* [ABOUT THIS TASK]
Line by line, transcribe the data shown below.
== TASK INPUT ==
(* ===== verification/LivenessSound.v ===== *)
(** * The liveness analysis is exact

    What the passes of [Liveness] compute, for any use sets and successor lists: after [k]
    passes every use at most [k] steps away has been seen, nothing that is not a use is ever
    added, and the sets are full after one pass more than there are nodes.  Then the checks
    built on it, against the edges of the graph. *)

From S2P Require Import Prelude Digraph ScgNode Scg ScgInv ScgMerge ScgPaths Liveness.
From stdpp Require Import gmap relations.
From stdpp Require Import options.

#[local] Open Scope Z_scope.

Lemma size_list_to_set_le (l : list Z) : (size (list_to_set l : gset Z) ≤ length l)%nat.
Proof.
  induction l as [|x l IH]; [by rewrite list_to_set_nil, size_empty|].
  simpl. rewrite size_union_alt, size_singleton.
  assert (size ((list_to_set l : gset Z) ∖ {[x]}) ≤ size (list_to_set l : gset Z))%nat; [|lia].
  apply subseteq_size. set_solver.
Qed.

Section dataflow.
  Context (use : Z → gset Z) (succs : Z → list Z) (order : list Z).
  Context (Hclosed : ∀ n t, n ∈ order → t ∈ succs n → t ∈ order).
  #[local] Set Default Proof Using "All".
  Implicit Types (lv : gmap Z LivenessInfo).

(** [v] is used [k] steps after the entry of [n], and its definition is not passed before. *)
Inductive live_at (v : Z) : nat → Z → Prop :=
  | live_use n : v ∈ use n → live_at v 0 n
  | live_step n t k : n ≠ v → t ∈ succs n → live_at v k t → live_at v (S k) n.

Definition live_within (k : nat) (n v : Z) : Prop := ∃ j, (j < k)%nat ∧ live_at v j n.
Definition live_entry (n v : Z) : Prop := ∃ j, live_at v j n.
Definition live_exit (n v : Z) : Prop := ∃ t, t ∈ succs n ∧ live_entry t v.

(** [k] steps are enough for every use. *)
Definition saturated (k : nat) : Prop :=
  ∀ n v, n ∈ order → live_entry n v → live_within k n v.

(** ** States *)

Definition tracked lv : Prop := ∀ n, is_Some (lv !! n) ↔ n ∈ order.

(** Nothing is live that has no use. *)
Definition sound lv : Prop :=
  ∀ n i, lv !! n = Some i →
    (∀ v, v ∈ live_in i → live_entry n v) ∧ (∀ v, v ∈ live_out i → live_exit n v).

Definition complete_in (k : nat) lv (n : Z) : Prop :=
  ∀ i v, lv !! n = Some i → live_within k n v → v ∈ live_in i.
Definition complete_out (k : nat) lv (n : Z) : Prop :=
  ∀ i v t, lv !! n = Some i → t ∈ succs n → live_within k t v → v ∈ live_out i.

Definition exact lv : Prop :=
  ∀ n i, lv !! n = Some i →
    (∀ v, v ∈ live_in i ↔ live_entry n v) ∧ (∀ v, v ∈ live_out i ↔ live_exit n v).

Lemma live_within_S k n v :
  live_within (S k) n v ↔ v ∈ use n ∨ (n ≠ v ∧ ∃ t, t ∈ succs n ∧ live_within k t v).
Proof.
  split.
  - intros (j & Hj & H). destruct H as [n Hu|n t j Hn Ht Hl]; [by left|].
    right. split; [done|]. exists t. split; [done|]. exists j. split; [lia|done].
  - intros [Hu|(Hn & t & Ht & j & Hj & Hl)].
    + exists O. split; [lia|by constructor].
    + exists (S j). split; [lia|by econstructor].
Qed.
===
* [EXERCISE RESPONSE]
(* ===== verification/LivenessSound.v ===== *)
(** * The liveness analysis is exact

    What the passes of [Liveness] compute, for any use sets and successor lists: after [k]
    passes every use at most [k] steps away has been seen, nothing that is not a use is ever
    added, and the sets are full after one pass more than there are nodes.  Then the checks
    built on it, against the edges of the graph. *)

From S2P Require Import Prelude Digraph ScgNode Scg ScgInv ScgMerge ScgPaths Liveness.
From stdpp Require Import gmap relations.
From stdpp Require Import options.

#[local] Open Scope Z_scope.

Lemma size_list_to_set_le (l : list Z) : (size (list_to_set l : gset Z) ≤ length l)%nat.
Proof.
  induction l as [|x l IH]; [by rewrite list_to_set_nil, size_empty|].
  simpl. rewrite size_union_alt, size_singleton.
  assert (size ((list_to_set l : gset Z) ∖ {[x]}) ≤ size (list_to_set l : gset Z))%nat; [|lia].
  apply subseteq_size. set_solver.
Qed.

Section dataflow.
  Context (use : Z → gset Z) (succs : Z → list Z) (order : list Z).
  Context (Hclosed : ∀ n t, n ∈ order → t ∈ succs n → t ∈ order).
  #[local] Set Default Proof Using "All".
  Implicit Types (lv : gmap Z LivenessInfo).

(** [v] is used [k] steps after the entry of [n], and its definition is not passed before. *)
Inductive live_at (v : Z) : nat → Z → Prop :=
  | live_use n : v ∈ use n → live_at v 0 n
  | live_step n t k : n ≠ v → t ∈ succs n → live_at v k t → live_at v (S k) n.

Definition live_within (k : nat) (n v : Z) : Prop := ∃ j, (j < k)%nat ∧ live_at v j n.
Definition live_entry (n v : Z) : Prop := ∃ j, live_at v j n.
Definition live_exit (n v : Z) : Prop := ∃ t, t ∈ succs n ∧ live_entry t v.

(** [k] steps are enough for every use. *)
Definition saturated (k : nat) : Prop :=
  ∀ n v, n ∈ order → live_entry n v → live_within k n v.

(** ** States *)

Definition tracked lv : Prop := ∀ n, is_Some (lv !! n) ↔ n ∈ order.

(** Nothing is live that has no use. *)
Definition sound lv : Prop :=
  ∀ n i, lv !! n = Some i →
    (∀ v, v ∈ live_in i → live_entry n v) ∧ (∀ v, v ∈ live_out i → live_exit n v).

Definition complete_in (k : nat) lv (n : Z) : Prop :=
  ∀ i v, lv !! n = Some i → live_within k n v → v ∈ live_in i.
Definition complete_out (k : nat) lv (n : Z) : Prop :=
  ∀ i v t, lv !! n = Some i → t ∈ succs n → live_within k t v → v ∈ live_out i.

Definition exact lv : Prop :=
  ∀ n i, lv !! n = Some i →
    (∀ v, v ∈ live_in i ↔ live_entry n v) ∧ (∀ v, v ∈ live_out i ↔ live_exit n v).

Lemma live_within_S k n v :
  live_within (S k) n v ↔ v ∈ use n ∨ (n ≠ v ∧ ∃ t, t ∈ succs n ∧ live_within k t v).
Proof.
  split.
  - intros (j & Hj & H). destruct H as [n Hu|n t j Hn Ht Hl]; [by left|].
    right. split; [done|]. exists t. split; [done|]. exists j. split; [lia|done].
  - intros [Hu|(Hn & t & Ht & j & Hj & Hl)].
    + exists O. split; [lia|by constructor].
    + exists (S j). split; [lia|by econstructor].
Qed.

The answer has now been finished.